YOUR ASSIGNMENT: Among the lines below, tally those that contain "else" and respond with the total only.

>>>

(* ===== verification/Gov.v ===== *)
(** * x/finality/keeper/gov.go: resuming finality after a halt

    A governance proposal names providers that did not vote at the halting
    height. The handler jails them and removes their voting power from the
    halting height to the current one, so that the remaining voters can form a
    quorum. *)

From S2P Require Import Prelude Bytes Store BbnTypes BtcStaking Delegations FinalityTypes PowerTable.
From S2P Require Import FinalityStore Tally Liveness PubRand PowerDist.

Section gov.
Context {rounding : DecRounding}.
Context {E : Type} {fenv : FinalityEnv E}.

(** The body of the first loop, for one of the given keys; the set collects
    [fpPksToJail]. *)
Definition resumeJail (ctx : Ctx) (params : FinalityParams) (voters : gset string)
    (acc : Chain E * gset string) (fpPkHex : string) : outcome (Chain E * gset string) :=
  let '(c, fpPksToJail) := acc in
  fpPk ← wrapf "invalid finality provider public key" (NewBIP340PubKeyFromHex fpPkHex);
  let fpPksToJail := {[fpPkHex]} ∪ fpPksToJail in
  if bool_decide (fpPkHex ∈ voters) then Err (Errorf "the finality provider has voted for height")
  else
    fp ← wrapf "failed to find the finality provider in btcstaking" (GetFinalityProvider (stk c) fpPk);
    if IsSlashed fp || IsJailed fp then Ok (c, fpPksToJail)
    else
      r ← wrapf "failed to jail the finality provider"
            (jailSluggishFinalityProvider (GetTipHeight (env c)) (fin c) (stk c) fpPk);
      let '(s, st) := (r : FinalityState * StakingState) in
      match signingInfos s !! fpPk with
      | None => Err (Errorf "the signing info of finality provider is not created")
      | Some signInfo =>
        let signInfo := with_jailed_until signInfo (HeaderTime ctx + JailDuration params) in
        let signInfo := with_counter signInfo 0 in
        let s := DeleteMissedBlockBitmap s fpPk in
        Ok (set_stk (set_fin c (setSigningInfo s fpPk signInfo)) st, fpPksToJail)
      end.
(** C1: Equivocation is slashed and exposes the key. In every state reachable
    from one satisfying the invariant, a provider for whom both a vote for the
    indexed block and evidence of a vote for another block at the same height
    are stored is slashed, the evidence carries that vote, and extraction from
    the evidence returns the provider's secret key, provided the Merkle tree
    binds its leaves and the hash separates the two signed messages. *)
Theorem equivocation_exposes_key c0 c pk h sig ev :
  merkle_binding → slash_inv c0 → rtc chain_step c0 c →
  get2 h pk (votes (fin c)) = Some sig → get2 pk h (evidences (fin c)) = Some ev →
  challenges_differ pk ev →
  slashed (stk c) pk ∧ ev_CanonicalFinalitySig ev = Some sig ∧
  ∃ sk P, ExtractBTCSK ev = Ok sk ∧ ParsePubKey pk = Some P ∧ pmul sk G = P.
Proof using claws.
  intros Hbind Hinv0 Hst Hsig Hev Hch. destruct (chain_steps_preserve _ _ Hbind Hst Hinv0) as (Hinv & _).
  split_and!; [by eapply (si_slashed _ Hinv)| |by eapply evidence_extracts].
  destruct (si_evidence _ Hinv _ _ _ Hev) as (? & ? & ? & ? & _ & _ & -> & _). done.
Qed.
(** Data with the header of a part, and only such, is accepted as that part. *)
Lemma GetCheckpointData_Ok tag part data d :
  0 ≤ part ≤ 1 → length tag = TagLength →
  GetCheckpointData tag CurrentVersion part data = Ok d ↔
  data = encodeHeader tag CurrentVersion part ++ d ∧
  length d = if decide (part = 0) then (firstPartLength - headerLength)%nat else (secondPartLength - headerLength)%nat.
Proof.
  intros Hp Ht. destruct (verHalf_byte part Hp) as (E1 & E2 & E3).
  assert (byte_code (byte_of_Z (16 * part)) = 16 * part) as Eb
    by (rewrite byte_code_of_Z; unfold u8; apply Z.mod_small; lia).
  unfold GetCheckpointData, encodeHeader. rewrite E1. rewrite (proj2 (Z.ltb_ge 1 part)) by lia.
  change (CurrentVersion <? CurrentVersion) with false. cbv iota.
  split.
  - intros H. destruct ((part =? 0) && _) eqn:HL0; [done|]. destruct ((part =? 1) && _) eqn:HL1; [done|].
    apply bind_Ok in H as (hd & Hhd & H). apply bind_Ok in H as (u & Hv & H).
    injection H as <-. unfold parseHeader in Hhd. case_match; [done|].
    destruct (data !! TagLength) as [b|] eqn:Eb4; [|done]. injection Hhd as <-.
    unfold validateHeader in Hv. cbn [fh_tag fh_version fh_part] in Hv. case_bool_decide as Etag; [|done].
    cbn [negb] in Hv. destruct (CurrentVersion <? Z.land (byte_code b) 15) eqn:Ev; [done|].
    destruct (Z.shiftr (byte_code b) 4 =? part) eqn:Epart; [|done].
    apply Z.ltb_ge in Ev. apply Z.eqb_eq in Epart. unfold CurrentVersion in Ev.
    assert (b = byte_of_Z (16 * part)) as ->.
    { rewrite <- (byte_of_code b). f_equal. pose proof (byte_code_range b) as Hr.
      rewrite Z.shiftr_div_pow2 in Epart by lia. change 15 with (Z.ones 4) in Ev. rewrite Z.land_ones in Ev by lia.
      pose proof (Z.mod_pos_bound (byte_code b) (2 ^ 4)). pose proof (Z.div_mod (byte_code b) (2 ^ 4)). lia. }
    split.
    + rewrite <- Etag. rewrite <- (take_drop_middle data TagLength (byte_of_Z (16 * part))) at 1 by done.
      by rewrite <- app_assoc.
    + rewrite length_drop. unfold firstPartLength, secondPartLength in *.
      destruct (Z.eqb_spec part 0), (Z.eqb_spec part 1); try lia; cbn [andb] in *; case_decide; try lia;
        [apply negb_false_iff, Nat.eqb_eq in HL0|apply negb_false_iff, Nat.eqb_eq in HL1]; lia.
  - intros [-> Hl]. unfold parseHeader.
    assert (length ((tag ++ [byte_of_Z (16 * part)]) ++ d) = headerLength + length d)%nat as Hlen
      by (rewrite !length_app, Ht; done).
    assert (((tag ++ [byte_of_Z (16 * part)]) ++ d) !! TagLength = Some (byte_of_Z (16 * part))) as Hat.
    { rewrite <- app_assoc, lookup_app_r by lia. by rewrite Ht. }
    assert ((part =? 0) && negb (Nat.eqb (length ((tag ++ [byte_of_Z (16 * part)]) ++ d)) firstPartLength) = false) as ->.
    { destruct (Z.eqb_spec part 0) as [->|]; [|done]. rewrite Hlen, Hl. done. }
    assert ((part =? 1) && negb (Nat.eqb (length ((tag ++ [byte_of_Z (16 * part)]) ++ d)) secondPartLength) = false) as ->.
    { destruct (Z.eqb_spec part 1) as [->|]; [|done]. rewrite Hlen, Hl. done. }
    rewrite Hat. rewrite (proj2 (Nat.ltb_ge _ _)) by (rewrite Hlen; unfold headerLength; lia).
    cbn [mbind outcome_bind]. rewrite Eb. unfold validateHeader. cbn [fh_tag fh_version fh_part].
    rewrite <- app_assoc, take_app_length', bool_decide_true by done. cbn [negb].
    rewrite E2, E3, Z.eqb_refl. cbn [mbind outcome_bind]. f_equal.
    rewrite app_assoc, drop_app_length'; [done|]. by rewrite length_app, Ht.
Qed.

(** ** Round trips *)

Record raw_wf (raw : RawBtcCheckpoint) : Prop := {
  rw_epoch : in_u64 (rbc_Epoch raw);
  rw_hash : length (rbc_BlockHash raw) = BlockHashLength;
  rw_bitmap : length (rbc_BitMap raw) = BitMapLength;
  rw_address : length (rbc_SubmitterAddress raw) = AddressLength;
  rw_sig : length (rbc_BlsSig raw) = BlsSigLength
}.

(** The payload of the first part. *)
Definition firstData (raw : RawBtcCheckpoint) : bytes :=
  U64ToBEBytes (rbc_Epoch raw) ++ rbc_BlockHash raw ++ rbc_BitMap raw ++ rbc_SubmitterAddress raw.

Lemma firstData_length raw : raw_wf raw → length (firstData raw) = (firstPartLength - headerLength)%nat.
Proof. intros [_ H1 H2 H3 _]. unfold firstData, U64ToBEBytes. by rewrite !length_app, be_bytes_length, H1, H2, H3. Qed.

Lemma Encode_Ok tag raw :
  length tag = TagLength → raw_wf raw →
  EncodeCheckpointData tag CurrentVersion raw =
  Ok (encodeHeader tag CurrentVersion 0 ++ firstData raw,
      encodeHeader tag CurrentVersion 1 ++ rbc_BlsSig raw ++ getCheckSum (firstData raw)).
Proof.
  intros Ht [_ H1 H2 H3 H4]. unfold EncodeCheckpointData. rewrite Ht, H1, H2, H3, H4. simpl.
  unfold encodeSecondOpReturn, encodeFirstOpRetrun. rewrite drop_app_length'; [done|].
  unfold encodeHeader. by rewrite length_app, Ht.
Qed.

Lemma getCheckSum_length b : length (getCheckSum b) = firstPartHashLength.
Proof. unfold getCheckSum. by rewrite length_take, sha256_length. Qed.

(** Two payloads connect exactly when the second ends in the checksum of the
    first. *)
Lemma ConnectParts_Ok f s bz :
  ConnectParts CurrentVersion f s = Ok bz ↔
  length f = (firstPartLength - headerLength)%nat ∧
  ∃ sig, length sig = BlsSigLength ∧ s = sig ++ getCheckSum f ∧ bz = f ++ sig.
Proof.
  unfold ConnectParts. change (CurrentVersion <? CurrentVersion) with false. cbv iota. split.
  - destruct (Nat.eqb_spec (length f) (firstPartLength - headerLength)) as [Hf|]; [|done]. cbn [negb].
    destruct (Nat.eqb_spec (length s) (secondPartLength - headerLength)) as [Hs|]; [|done]. cbn [negb].
    rewrite Hs. case_bool_decide as Hc; [|done]. cbn [negb]. intros [= <-]. split; [done|].
    eexists. split_and!; [| |done].
    + rewrite length_take, Hs. done.
    + unfold getCheckSum. rewrite Hc. by rewrite take_drop.
  - intros (Hf & sig & Hsig & -> & ->). rewrite Hf. cbn [negb].
    rewrite length_app, getCheckSum_length, Hsig. simpl.
    rewrite drop_app_length', take_app_length' by (by rewrite Hsig). by rewrite bool_decide_true.
Qed.
Definition GetMinter w : outcome Minter :=
  match MinterStore (mw_mint w) with Some m => Ok m | None => Panic ErrCollectionsNotFound end.
Definition SetMinter w (m : Minter) : MintWorld B :=
  mkMintWorld (mkMint (Some m) (GenesisTimeStore (mw_mint w))) (mw_bank w).
Definition GetGenesisTime w : outcome (option Z) :=
  match GenesisTimeStore (mw_mint w) with Some t => Ok t | None => Panic ErrCollectionsNotFound end.
Definition SetGenesisTime w (t : option Z) : MintWorld B :=
  mkMintWorld (mkMint (MinterStore (mw_mint w)) (Some t)) (mw_bank w).

Definition MintCoins w (newCoins : Coins) : outcome (MintWorld B) :=
  match newCoins with
  | [] => Ok w
  | _ => b ← BankMintCoins (mw_bank w) MintModule newCoins; Ok (mkMintWorld (mw_mint w) b)
  end.
Definition SendCoinsToFeeCollector w (coins : Coins) : outcome (MintWorld B) :=
  b ← SendCoinsFromModuleToModule (mw_bank w) MintModule MintFeeCollector coins; Ok (mkMintWorld (mw_mint w) b).

(** ** abci.go

    [supply] is the staking keeper's answer to [StakingTokenSupply]. *)

Definition maybeUpdateMinter (ctx : Ctx) (supply : outcome Z) w : outcome (MintWorld B) :=
  minter ← GetMinter w;
  gt ← GetGenesisTime w;
  genesisTime ← match gt with Some t => Ok t | None => Panic (Errorf "nil pointer dereference") end;
  newInflationRate ← CalculateInflationRate (HeaderTime ctx) genesisTime;
  if (newInflationRate =? InflationRate minter) && negb (AnnualProvisions minter =? 0) then Ok w
  else
    totalSupply ← must supply;
    Ok (SetMinter w (mkMinter newInflationRate (newInflationRate * totalSupply) (PreviousBlockTime minter) (BondDenom minter))).
(* ===== verification/RewardLedger.v ===== *)
(** * x/incentive: what the tracker owes

    The accounting behind the reward tracker. The pool of a provider is its
    current rewards, its delegations and its cumulative rewards; what it owes is
    measured in units of 1/[DecimalRewards] of a coin. Ending a period,
    restarting a delegation and paying it never create a debt, and the rounding
    only ever stays in the pool. *)

From S2P Require Import Prelude Bytes Store BbnTypes Coins RewardTracker.

(** ** The pool of a finality provider *)

Record Pool := mkPool {
  pl_cur : option FinalityProviderCurrentRewards;
  pl_trk : gmap bytes BTCDelegationRewardsTracker;
  pl_hist : gmap Z Coins
}.

Definition view (s : IncentiveState) (fp : bytes) : Pool :=
  mkPool (fpCurrent s !! fp) (substore (delTrackers s) fp) (substore (fpHistorical s) fp).

Definition cumAt (P : Pool) (p : Z) (d : string) : Z := AmountOf (default [] (pl_hist P !! p)) d.
Definition lastCum (P : Pool) (d : string) : Z :=
  match pl_cur P with Some cur => cumAt P (fc_Period cur - 1) d | None => 0 end.
(** What a delegation is owed for the periods that have ended. *)
Definition dueOf (P : Pool) (d : string) (tr : BTCDelegationRewardsTracker) : Z :=
  dt_TotalActiveSat tr * (lastCum P d - cumAt P (dt_StartPeriod tr) d).
Definition pool_owed (P : Pool) (d : string) : Z :=
  match pl_cur P with
  | None => 0
  | Some cur => AmountOf (fc_CurrentRewards cur) d * DecimalRewards + sum_map (λ _ tr, dueOf P d tr) (pl_trk P)
  end.

(** [n] bounds the period, so that the counter does not wrap around. *)
Record fp_ok (n : Z) (P : Pool) (cur : FinalityProviderCurrentRewards) : Prop := {
  po_period : 1 ≤ fc_Period cur ≤ n;
  po_cur : coins_ok (fc_CurrentRewards cur);
  po_total : fc_TotalActiveSat cur = sum_map (λ _ tr, dt_TotalActiveSat tr) (pl_trk P);
  po_hist p : 0 ≤ p < fc_Period cur → ∃ c, pl_hist P !! p = Some c ∧ coins_ok c;
  po_mono p q d : 0 ≤ p → p ≤ q → q < fc_Period cur → cumAt P p d ≤ cumAt P q d;
  po_trk del tr : pl_trk P !! del = Some tr → 0 ≤ dt_StartPeriod tr < fc_Period cur ∧ 0 ≤ dt_TotalActiveSat tr
}.
Definition pool_ok (n : Z) (P : Pool) : Prop :=
  match pl_cur P with None => pl_trk P = ∅ | Some cur => fp_ok n P cur end.

Lemma DecimalRewards_pos : 0 < DecimalRewards.
Proof. done. Qed.

Lemma fp_ok_mono n m P cur : n ≤ m → fp_ok n P cur → fp_ok m P cur.
Proof. intros Hnm []. split; auto. lia. Qed.
Lemma pool_ok_mono n m P : n ≤ m → pool_ok n P → pool_ok m P.
Proof. unfold pool_ok. destruct (pl_cur P); [apply fp_ok_mono|done]. Qed.

Lemma dueOf_nonneg n P cur d del tr :
  fp_ok n P cur → pl_cur P = Some cur → pl_trk P !! del = Some tr → 0 ≤ dueOf P d tr.
Proof.
  intros H Hc Ht. destruct (po_trk _ _ _ H del tr Ht) as [[] ?]. destruct (po_period _ _ _ H).
  unfold dueOf, lastCum. rewrite Hc.
  pose proof (po_mono _ _ _ H (dt_StartPeriod tr) (fc_Period cur - 1) d). nia.
Qed.

Lemma pool_total_nonneg n P cur : fp_ok n P cur → 0 ≤ fc_TotalActiveSat cur.
Proof.
  intros H. rewrite (po_total _ _ _ H). apply sum_map_nonneg. intros del tr Ht. by apply (po_trk _ _ _ H del tr).
Qed.

Lemma pool_owed_nonneg n P d : pool_ok n P → 0 ≤ pool_owed P d.
Proof.
  unfold pool_ok, pool_owed. destruct (pl_cur P) as [cur|] eqn:Hc; [|done]. intros H.
  pose proof (AmountOf_nonneg _ d (po_cur _ _ _ H)). pose proof DecimalRewards_pos.
  assert (0 ≤ sum_map (λ _ tr, dueOf P d tr) (pl_trk P)); [|nia].
  apply sum_map_nonneg. intros del tr Ht. by eapply dueOf_nonneg.
Qed.

(** *** The steps of a pool *)

(** A provider seen for the first time. *)
Lemma pool_init n P : 1 ≤ n → pool_ok n P → pl_cur P = None →
  let P' := mkPool (Some (mkFpCurrentRewards [] 1 0)) (pl_trk P) (<[0 := []]> (pl_hist P)) in
  pool_ok n P' ∧ ∀ d, pool_owed P' d = 0.
Proof.
  intros Hn Hok Hc. unfold pool_ok in Hok. rewrite Hc in Hok. unfold pool_ok, pool_owed. simpl. rewrite Hok. split.
  - split; simpl; [lia|apply coins_ok_nil|by rewrite sum_map_empty| | |done].
    + intros p Hp. replace p with 0 by lia. exists []. rewrite lookup_insert_eq. split; [done|apply coins_ok_nil].
    + intros p q d ???. by replace p with q by lia.
  - intros d. rewrite sum_map_empty. done.
Qed.

(** The end of a period, with [q] the rewards per satoshi. *)
Lemma cumAt_insert P cur tr c p d : pl_cur P = Some cur →
  cumAt (mkPool tr (pl_trk P) (<[fc_Period cur := c]> (pl_hist P))) p d =
  if decide (p = fc_Period cur) then AmountOf c d else cumAt P p d.
Proof.
  intros Hc. unfold cumAt. simpl. case_decide as Hp; [subst; by rewrite lookup_insert_eq|by rewrite lookup_insert_ne].
Qed.

Section pool_end.
Context (n : Z) (P : Pool) (cur : FinalityProviderCurrentRewards) (c : Coins) (q : string → Z).
Context (Hcur : pl_cur P = Some cur) (Hok : fp_ok n P cur).
Context (Hc : coins_ok c) (Hq : ∀ d, 0 ≤ q d) (Hcq : ∀ d, AmountOf c d = cumAt P (fc_Period cur - 1) d + q d).

Let cur' := mkFpCurrentRewards [] (fc_Period cur + 1) (fc_TotalActiveSat cur).
Let P' := mkPool (Some cur') (pl_trk P) (<[fc_Period cur := c]> (pl_hist P)).

Lemma pool_end_ok : pool_ok (n + 1) P'.
Proof using All.
  destruct Hok as [Hper Hco Htot Hh Hm Ht]. split; simpl.
  - lia.
  - apply coins_ok_nil.
  - done.
  - intros p Hp. destruct (decide (p = fc_Period cur)) as [->|Hne].
    + exists c. by rewrite lookup_insert_eq.
    + rewrite lookup_insert_ne by done. apply Hh. lia.
  - intros p r d Hp Hpr Hr. unfold P'. rewrite !(cumAt_insert P cur) by done.
    repeat case_decide; try lia; [|apply Hm; lia]. rewrite Hcq.
    pose proof (Hm p (fc_Period cur - 1) d ltac:(lia) ltac:(lia) ltac:(lia)). specialize (Hq d). lia.
  - intros del tr Htr. apply Ht in Htr. lia.
Qed.

Lemma pool_end_lastCum d : lastCum P' d = lastCum P d + q d.
Proof using Hcur Hcq.
  unfold lastCum. rewrite Hcur. simpl. replace (fc_Period cur + 1 - 1) with (fc_Period cur) by lia.
  unfold P'. rewrite (cumAt_insert P cur) by done. rewrite decide_True by done. apply Hcq.
Qed.

Lemma pool_end_due d del tr : pl_trk P !! del = Some tr →
  dueOf P' d tr = dueOf P d tr + dt_TotalActiveSat tr * q d.
Proof using Hcur Hok Hcq.
  intros Htr. unfold dueOf. rewrite pool_end_lastCum. unfold P'. rewrite (cumAt_insert P cur) by done.
  apply (po_trk _ _ _ Hok) in Htr. rewrite decide_False by lia. lia.
Qed.

Lemma pool_end_owed d :
  pool_owed P' d = pool_owed P d - (AmountOf (fc_CurrentRewards cur) d * DecimalRewards - fc_TotalActiveSat cur * q d).
Proof using Hcur Hok Hcq.
  unfold pool_owed. rewrite Hcur. simpl.
  rewrite (sum_map_ext _ (λ k tr, dueOf P d tr + dt_TotalActiveSat tr * q d)) by (intros; by eapply pool_end_due).
  rewrite sum_map_add, sum_map_scale. rewrite (po_total _ _ _ Hok). rewrite AmountOf_nil. lia.
Qed.
End pool_end.

(** A delegation restarted at the last ended period, with [sat] satoshis. *)
Section pool_restart.
Context (n : Z) (P : Pool) (cur : FinalityProviderCurrentRewards) (del : bytes) (sat : Z).
Context (Hcur : pl_cur P = Some cur) (Hok : fp_ok n P cur) (Hsat : 0 ≤ sat).

Let old := default 0 (dt_TotalActiveSat <$> pl_trk P !! del).
Let P' := mkPool (Some (mkFpCurrentRewards (fc_CurrentRewards cur) (fc_Period cur) (fc_TotalActiveSat cur + (sat - old))))
  (<[del := mkDelTracker (fc_Period cur - 1) sat]> (pl_trk P)) (pl_hist P).

Lemma pool_restart_ok : pool_ok n P'.
Proof using All.
  destruct Hok as [Hper Hco Htot Hh Hm Ht]. split; simpl; try done.
  - rewrite sum_map_insert, Htot. unfold old, part. destruct (pl_trk P !! del); simpl; lia.
  - intros del' tr. destruct (decide (del = del')) as [<-|Hne].
    + rewrite lookup_insert_eq. intros [= <-]. simpl. lia.
    + rewrite lookup_insert_ne by done. apply Ht.
Qed.

Lemma pool_restart_owed d :
  pool_owed P' d = pool_owed P d - default 0 (dueOf P d <$> pl_trk P !! del).
Proof using All.
  unfold pool_owed. rewrite Hcur. simpl. rewrite sum_map_insert. unfold part.
  assert (∀ tr, dueOf P' d tr = dueOf P d tr) as Hd by (intros; unfold dueOf, lastCum; by rewrite Hcur).
  rewrite Hd. rewrite (sum_map_ext (λ _ tr, dueOf P' d tr) (λ _ tr, dueOf P d tr)) by (intros; apply Hd).
  destruct (pl_trk P !! del) as [tr|]; simpl; rewrite ?Hd; unfold dueOf, lastCum; rewrite Hcur; simpl; lia.
Qed.
End pool_restart.

(** Rewards added to the current period. *)
Lemma pool_reward n P cur c r : pl_cur P = Some cur → fp_ok n P cur → coins_ok c →
  (∀ d, AmountOf c d = AmountOf (fc_CurrentRewards cur) d + r d) →
  let P' := mkPool (Some (mkFpCurrentRewards c (fc_Period cur) (fc_TotalActiveSat cur))) (pl_trk P) (pl_hist P) in
  pool_ok n P' ∧ ∀ d, pool_owed P' d = pool_owed P d + r d * DecimalRewards.
Proof.
  intros Hcur [Hper Hco Htot Hh Hm Ht] Hc Hr. split; [by split|].
  intros d. unfold pool_owed. rewrite Hcur. simpl. rewrite Hr.
  rewrite (sum_map_ext _ (λ _ tr, dueOf P d tr)); [lia|]. intros. unfold dueOf, lastCum. by rewrite Hcur.
Qed.

(** ** The whole state *)

Definition owed_total (s : IncentiveState) (d : string) : Z :=
  sum_map (λ fp _, pool_owed (view s fp) d) (fpCurrent s).
Definition withdrawable (rg : RewardGauge) (d : string) : Z :=
  AmountOf (rg_Coins rg) d - AmountOf (rg_WithdrawnCoins rg) d.
Definition gauge_total (s : IncentiveState) (d : string) : Z := sum2 (λ _ _ rg, withdrawable rg d) (rewardGauges s).
Definition pending_total (s : IncentiveState) (d : string) : Z :=
  sum_map (λ _ c, AmountOf c d) (btcStakingGauges s) + sum_map (λ _ c, AmountOf c d) (fpDirectGauges s).
(** Everything the module owes, in units of 1/[DecimalRewards]. *)
Definition liabilities (s : IncentiveState) (d : string) : Z :=
  owed_total s d + (gauge_total s d + pending_total s d) * DecimalRewards.

Record gauge_ok (rg : RewardGauge) : Prop := {
  go_coins : coins_ok (rg_Coins rg);
  go_withdrawn : coins_ok (rg_WithdrawnCoins rg);
  go_le d : AmountOf (rg_WithdrawnCoins rg) d ≤ AmountOf (rg_Coins rg) d
}.

Definition eventSat (ev : EventPowerUpdate) : Z :=
  match ev with BtcActivated _ _ sat | BtcUnbonded _ _ sat => sat end.

Record tracker_wf (n : Z) (s : IncentiveState) : Prop := {
  tw_pool fp : pool_ok n (view s fp);
  tw_gauge t a rg : get2 t a (rewardGauges s) = Some rg → gauge_ok rg;
  tw_index fp del : is_Some (get2 del fp (delToFp s)) ↔ is_Some (get2 fp del (delTrackers s));
  tw_btcGauges h c : btcStakingGauges s !! h = Some c → coins_ok c;
  tw_fpGauges h c : fpDirectGauges s !! h = Some c → coins_ok c;
  tw_events h ev : ev ∈ GetOrNewRewardTrackerEvent s h → 0 ≤ eventSat ev
}.

Lemma tracker_wf_empty n : tracker_wf n empty_incentive.
Proof.
  split; simpl.
  - intros fp. unfold pool_ok, view, substore. simpl. by rewrite !lookup_empty.
  - intros t a rg. unfold get2. by rewrite lookup_empty.
  - intros fp del. unfold get2. rewrite !lookup_empty. simpl. rewrite !lookup_empty. by split; intros [? ?].
  - intros h c. by rewrite lookup_empty.
  - intros h c. by rewrite lookup_empty.
  - intros h ev. unfold GetOrNewRewardTrackerEvent. simpl. rewrite lookup_empty. by intros ?%elem_of_nil.
Qed.

Lemma liabilities_empty d : liabilities empty_incentive d = 0.
Proof.
  unfold liabilities, owed_total, gauge_total, pending_total, sum2. cbn [empty_incentive fpCurrent rewardGauges btcStakingGauges fpDirectGauges].
  by rewrite !sum_map_empty.
Qed.

(** Only the tracker and the reward gauges changed. *)
Record ledger_only (s s' : IncentiveState) : Prop := {
  lo_events : rewardTrackerEvents s' = rewardTrackerEvents s;
  lo_last : lastProcessedHeight s' = lastProcessedHeight s;
  lo_btcGauges : btcStakingGauges s' = btcStakingGauges s;
  lo_fpGauges : fpDirectGauges s' = fpDirectGauges s;
  lo_withdraw : withdrawAddrs s' = withdrawAddrs s;
  lo_refundable : refundableMsgs s' = refundableMsgs s
}.
#[global] Instance ledger_only_preorder : PreOrder ledger_only.
Proof.
  split.
  - by intros s.
  - intros s1 s2 s3 [] []. split; congruence.
Qed.

(** Only the pool of [fp], the gauges and the index changed. *)
Record pool_frame (fp : bytes) (s s' : IncentiveState) : Prop := {
  pf_view fp' : fp' ≠ fp → view s' fp' = view s fp';
  pf_rest : ledger_only s s'
}.

Lemma ledger_only_pending s s' d : ledger_only s s' → pending_total s' d = pending_total s d.
Proof. intros []. unfold pending_total. congruence. Qed.

Lemma pool_frame_refl fp s : pool_frame fp s s.
Proof. by split. Qed.
Lemma pool_frame_trans fp s1 s2 s3 : pool_frame fp s1 s2 → pool_frame fp s2 s3 → pool_frame fp s1 s3.
Proof.
  intros [H1 E1] [H2 E2]. split; [intros fp' Hne; rewrite H2, H1; done|]. by etrans.
Qed.

Lemma pool_frame_gauges fp s m : pool_frame fp s (set_rewardGauges s m).
Proof. by split. Qed.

<<<

ANSWER: 5